[[ Extracted records, beginning ]]

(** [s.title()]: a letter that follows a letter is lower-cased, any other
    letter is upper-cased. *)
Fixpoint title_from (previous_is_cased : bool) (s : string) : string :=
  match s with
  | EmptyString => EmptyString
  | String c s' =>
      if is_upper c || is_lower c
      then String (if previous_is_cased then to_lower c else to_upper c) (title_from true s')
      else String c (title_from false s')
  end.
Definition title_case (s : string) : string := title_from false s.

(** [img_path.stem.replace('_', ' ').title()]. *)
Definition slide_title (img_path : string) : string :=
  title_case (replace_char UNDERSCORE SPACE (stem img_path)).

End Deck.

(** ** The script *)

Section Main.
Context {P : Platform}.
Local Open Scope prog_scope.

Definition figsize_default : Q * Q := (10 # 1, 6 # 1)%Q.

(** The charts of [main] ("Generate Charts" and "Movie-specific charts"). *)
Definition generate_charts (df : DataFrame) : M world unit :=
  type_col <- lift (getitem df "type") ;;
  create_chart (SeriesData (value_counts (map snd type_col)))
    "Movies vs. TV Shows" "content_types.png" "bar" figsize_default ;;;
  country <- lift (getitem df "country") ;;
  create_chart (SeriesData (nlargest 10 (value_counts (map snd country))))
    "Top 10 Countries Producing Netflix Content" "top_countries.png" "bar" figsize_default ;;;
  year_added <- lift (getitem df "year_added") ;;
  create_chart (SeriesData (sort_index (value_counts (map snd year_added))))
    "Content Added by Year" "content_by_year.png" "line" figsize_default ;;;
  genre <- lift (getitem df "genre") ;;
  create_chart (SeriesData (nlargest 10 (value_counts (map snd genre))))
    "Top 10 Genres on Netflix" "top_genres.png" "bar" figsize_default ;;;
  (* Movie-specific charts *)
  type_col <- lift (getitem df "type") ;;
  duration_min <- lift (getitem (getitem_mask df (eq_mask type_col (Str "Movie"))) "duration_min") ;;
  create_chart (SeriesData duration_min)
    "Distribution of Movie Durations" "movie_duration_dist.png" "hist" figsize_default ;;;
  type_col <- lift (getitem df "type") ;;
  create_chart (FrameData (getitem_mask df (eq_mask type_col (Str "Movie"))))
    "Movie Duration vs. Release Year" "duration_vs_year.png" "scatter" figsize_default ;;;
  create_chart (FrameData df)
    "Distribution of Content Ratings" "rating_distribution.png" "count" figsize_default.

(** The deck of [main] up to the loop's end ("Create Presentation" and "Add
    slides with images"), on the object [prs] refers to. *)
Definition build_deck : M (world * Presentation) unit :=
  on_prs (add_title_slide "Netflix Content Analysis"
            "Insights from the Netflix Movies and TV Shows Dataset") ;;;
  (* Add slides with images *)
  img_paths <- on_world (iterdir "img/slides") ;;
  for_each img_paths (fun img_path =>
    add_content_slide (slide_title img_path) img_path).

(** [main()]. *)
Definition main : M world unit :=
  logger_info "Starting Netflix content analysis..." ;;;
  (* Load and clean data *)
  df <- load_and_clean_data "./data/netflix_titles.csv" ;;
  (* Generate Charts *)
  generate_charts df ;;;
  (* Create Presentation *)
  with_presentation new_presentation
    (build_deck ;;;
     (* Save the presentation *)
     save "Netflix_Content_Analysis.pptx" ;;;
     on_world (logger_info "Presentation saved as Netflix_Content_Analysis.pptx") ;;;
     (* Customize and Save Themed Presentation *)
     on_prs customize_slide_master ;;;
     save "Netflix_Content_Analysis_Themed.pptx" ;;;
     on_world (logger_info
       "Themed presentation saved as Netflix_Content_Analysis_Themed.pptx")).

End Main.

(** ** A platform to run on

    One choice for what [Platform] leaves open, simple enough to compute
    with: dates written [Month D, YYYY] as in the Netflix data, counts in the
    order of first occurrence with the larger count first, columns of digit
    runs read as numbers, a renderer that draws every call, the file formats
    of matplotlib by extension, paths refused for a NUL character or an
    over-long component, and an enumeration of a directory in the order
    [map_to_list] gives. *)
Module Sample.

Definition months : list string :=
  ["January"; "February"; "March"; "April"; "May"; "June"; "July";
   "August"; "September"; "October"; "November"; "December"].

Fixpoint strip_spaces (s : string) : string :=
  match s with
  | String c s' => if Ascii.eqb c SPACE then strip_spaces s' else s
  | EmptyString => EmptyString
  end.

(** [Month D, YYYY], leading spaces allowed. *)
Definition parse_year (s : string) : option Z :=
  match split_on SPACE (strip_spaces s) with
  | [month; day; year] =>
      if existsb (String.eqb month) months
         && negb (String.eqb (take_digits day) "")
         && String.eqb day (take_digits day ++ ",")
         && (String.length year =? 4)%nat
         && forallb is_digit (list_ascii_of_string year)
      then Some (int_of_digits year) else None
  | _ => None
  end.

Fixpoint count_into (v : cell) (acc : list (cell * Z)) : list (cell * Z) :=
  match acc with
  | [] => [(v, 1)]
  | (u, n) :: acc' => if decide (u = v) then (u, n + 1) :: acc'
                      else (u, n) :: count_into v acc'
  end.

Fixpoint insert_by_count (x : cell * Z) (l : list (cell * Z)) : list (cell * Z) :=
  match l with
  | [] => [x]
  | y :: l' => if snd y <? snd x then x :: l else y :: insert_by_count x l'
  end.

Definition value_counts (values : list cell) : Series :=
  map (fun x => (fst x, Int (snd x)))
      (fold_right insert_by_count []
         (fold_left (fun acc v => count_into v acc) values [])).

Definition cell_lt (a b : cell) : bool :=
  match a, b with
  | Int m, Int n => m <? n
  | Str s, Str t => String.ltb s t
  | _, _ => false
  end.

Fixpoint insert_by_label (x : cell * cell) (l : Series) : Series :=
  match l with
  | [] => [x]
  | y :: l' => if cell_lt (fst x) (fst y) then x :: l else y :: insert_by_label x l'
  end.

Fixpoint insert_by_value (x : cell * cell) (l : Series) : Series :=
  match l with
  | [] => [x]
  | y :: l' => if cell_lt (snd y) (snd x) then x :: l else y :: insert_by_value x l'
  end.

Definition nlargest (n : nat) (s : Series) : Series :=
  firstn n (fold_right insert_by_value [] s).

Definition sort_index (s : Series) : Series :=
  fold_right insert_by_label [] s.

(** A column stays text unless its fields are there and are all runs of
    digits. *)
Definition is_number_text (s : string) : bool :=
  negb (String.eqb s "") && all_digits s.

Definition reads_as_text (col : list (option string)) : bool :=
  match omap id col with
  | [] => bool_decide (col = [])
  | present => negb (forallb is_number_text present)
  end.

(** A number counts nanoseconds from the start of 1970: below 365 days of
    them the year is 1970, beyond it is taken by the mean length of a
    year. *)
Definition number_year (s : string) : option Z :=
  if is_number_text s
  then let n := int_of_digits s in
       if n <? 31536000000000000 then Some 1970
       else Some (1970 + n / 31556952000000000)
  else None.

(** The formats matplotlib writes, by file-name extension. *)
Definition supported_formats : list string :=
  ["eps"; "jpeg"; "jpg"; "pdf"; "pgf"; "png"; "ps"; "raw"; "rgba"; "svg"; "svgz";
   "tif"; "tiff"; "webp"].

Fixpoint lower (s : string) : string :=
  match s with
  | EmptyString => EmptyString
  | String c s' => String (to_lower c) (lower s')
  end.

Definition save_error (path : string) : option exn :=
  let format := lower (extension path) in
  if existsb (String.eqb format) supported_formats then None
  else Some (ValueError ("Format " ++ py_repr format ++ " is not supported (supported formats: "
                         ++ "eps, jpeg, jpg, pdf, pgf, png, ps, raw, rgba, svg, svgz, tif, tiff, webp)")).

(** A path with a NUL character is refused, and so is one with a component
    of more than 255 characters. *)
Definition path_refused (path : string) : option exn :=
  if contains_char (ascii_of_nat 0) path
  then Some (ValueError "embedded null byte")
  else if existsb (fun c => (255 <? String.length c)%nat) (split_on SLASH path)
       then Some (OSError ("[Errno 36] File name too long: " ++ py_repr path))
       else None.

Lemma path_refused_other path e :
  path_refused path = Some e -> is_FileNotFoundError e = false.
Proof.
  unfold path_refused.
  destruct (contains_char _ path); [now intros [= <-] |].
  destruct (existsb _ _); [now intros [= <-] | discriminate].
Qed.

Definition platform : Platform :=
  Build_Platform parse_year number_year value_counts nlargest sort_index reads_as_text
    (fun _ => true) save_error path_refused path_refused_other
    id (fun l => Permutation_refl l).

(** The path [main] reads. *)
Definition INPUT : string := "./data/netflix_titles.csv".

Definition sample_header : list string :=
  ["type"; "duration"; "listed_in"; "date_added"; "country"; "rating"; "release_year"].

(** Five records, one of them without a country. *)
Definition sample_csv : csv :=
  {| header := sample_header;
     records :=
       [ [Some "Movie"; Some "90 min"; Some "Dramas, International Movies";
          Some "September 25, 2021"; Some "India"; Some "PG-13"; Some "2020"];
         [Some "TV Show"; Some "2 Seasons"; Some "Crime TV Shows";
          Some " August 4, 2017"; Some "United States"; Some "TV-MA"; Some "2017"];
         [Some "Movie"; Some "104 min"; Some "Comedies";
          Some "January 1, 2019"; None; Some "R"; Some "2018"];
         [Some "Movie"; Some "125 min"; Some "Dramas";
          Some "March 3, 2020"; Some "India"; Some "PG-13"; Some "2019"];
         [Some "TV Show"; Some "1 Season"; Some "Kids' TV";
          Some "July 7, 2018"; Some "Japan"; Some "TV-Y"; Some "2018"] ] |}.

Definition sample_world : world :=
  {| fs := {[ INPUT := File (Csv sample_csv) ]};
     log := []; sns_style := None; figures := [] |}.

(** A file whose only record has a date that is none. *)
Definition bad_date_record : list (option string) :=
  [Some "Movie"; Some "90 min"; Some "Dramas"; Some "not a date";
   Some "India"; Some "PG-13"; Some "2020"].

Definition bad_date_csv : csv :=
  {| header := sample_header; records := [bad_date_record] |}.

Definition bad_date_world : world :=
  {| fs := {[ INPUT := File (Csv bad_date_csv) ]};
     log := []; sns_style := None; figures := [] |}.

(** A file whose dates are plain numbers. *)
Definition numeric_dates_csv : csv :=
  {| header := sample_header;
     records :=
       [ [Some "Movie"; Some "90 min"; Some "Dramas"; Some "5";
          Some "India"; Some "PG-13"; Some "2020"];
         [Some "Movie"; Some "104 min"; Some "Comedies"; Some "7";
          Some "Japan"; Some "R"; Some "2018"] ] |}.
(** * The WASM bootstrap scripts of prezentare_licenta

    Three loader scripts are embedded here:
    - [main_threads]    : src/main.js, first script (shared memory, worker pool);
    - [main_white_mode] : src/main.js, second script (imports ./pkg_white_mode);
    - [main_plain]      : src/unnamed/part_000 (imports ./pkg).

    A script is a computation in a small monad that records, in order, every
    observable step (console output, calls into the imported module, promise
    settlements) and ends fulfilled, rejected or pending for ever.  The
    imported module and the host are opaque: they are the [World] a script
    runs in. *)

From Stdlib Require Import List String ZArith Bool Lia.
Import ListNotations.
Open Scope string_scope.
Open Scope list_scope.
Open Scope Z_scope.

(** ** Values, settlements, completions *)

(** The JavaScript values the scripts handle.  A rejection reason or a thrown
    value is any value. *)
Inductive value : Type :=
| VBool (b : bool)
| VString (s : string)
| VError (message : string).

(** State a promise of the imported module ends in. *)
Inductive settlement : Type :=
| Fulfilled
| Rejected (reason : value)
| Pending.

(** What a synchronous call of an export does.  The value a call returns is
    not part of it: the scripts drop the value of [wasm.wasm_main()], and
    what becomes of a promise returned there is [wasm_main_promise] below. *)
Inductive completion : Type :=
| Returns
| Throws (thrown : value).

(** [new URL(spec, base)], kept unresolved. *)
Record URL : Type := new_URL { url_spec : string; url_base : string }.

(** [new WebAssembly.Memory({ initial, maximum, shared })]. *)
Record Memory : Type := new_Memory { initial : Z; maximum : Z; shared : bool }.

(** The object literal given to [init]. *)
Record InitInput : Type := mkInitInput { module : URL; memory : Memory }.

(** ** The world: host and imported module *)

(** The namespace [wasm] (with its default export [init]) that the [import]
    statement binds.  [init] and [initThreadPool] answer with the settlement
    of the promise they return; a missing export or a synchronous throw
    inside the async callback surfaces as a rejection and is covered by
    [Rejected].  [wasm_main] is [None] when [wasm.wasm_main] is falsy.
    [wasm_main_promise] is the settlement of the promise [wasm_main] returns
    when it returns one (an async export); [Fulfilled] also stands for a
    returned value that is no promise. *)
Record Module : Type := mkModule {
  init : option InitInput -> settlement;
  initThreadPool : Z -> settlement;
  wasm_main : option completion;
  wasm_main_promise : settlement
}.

[[ Extracted records, end ]]

● Task brief:
Beginning with the first line of the listing above, print each line exactly until you have printed the line that contains "if is_upper c || is_lower c".

● Result of the task:
(** [s.title()]: a letter that follows a letter is lower-cased, any other
    letter is upper-cased. *)
Fixpoint title_from (previous_is_cased : bool) (s : string) : string :=
  match s with
  | EmptyString => EmptyString
  | String c s' =>
      if is_upper c || is_lower c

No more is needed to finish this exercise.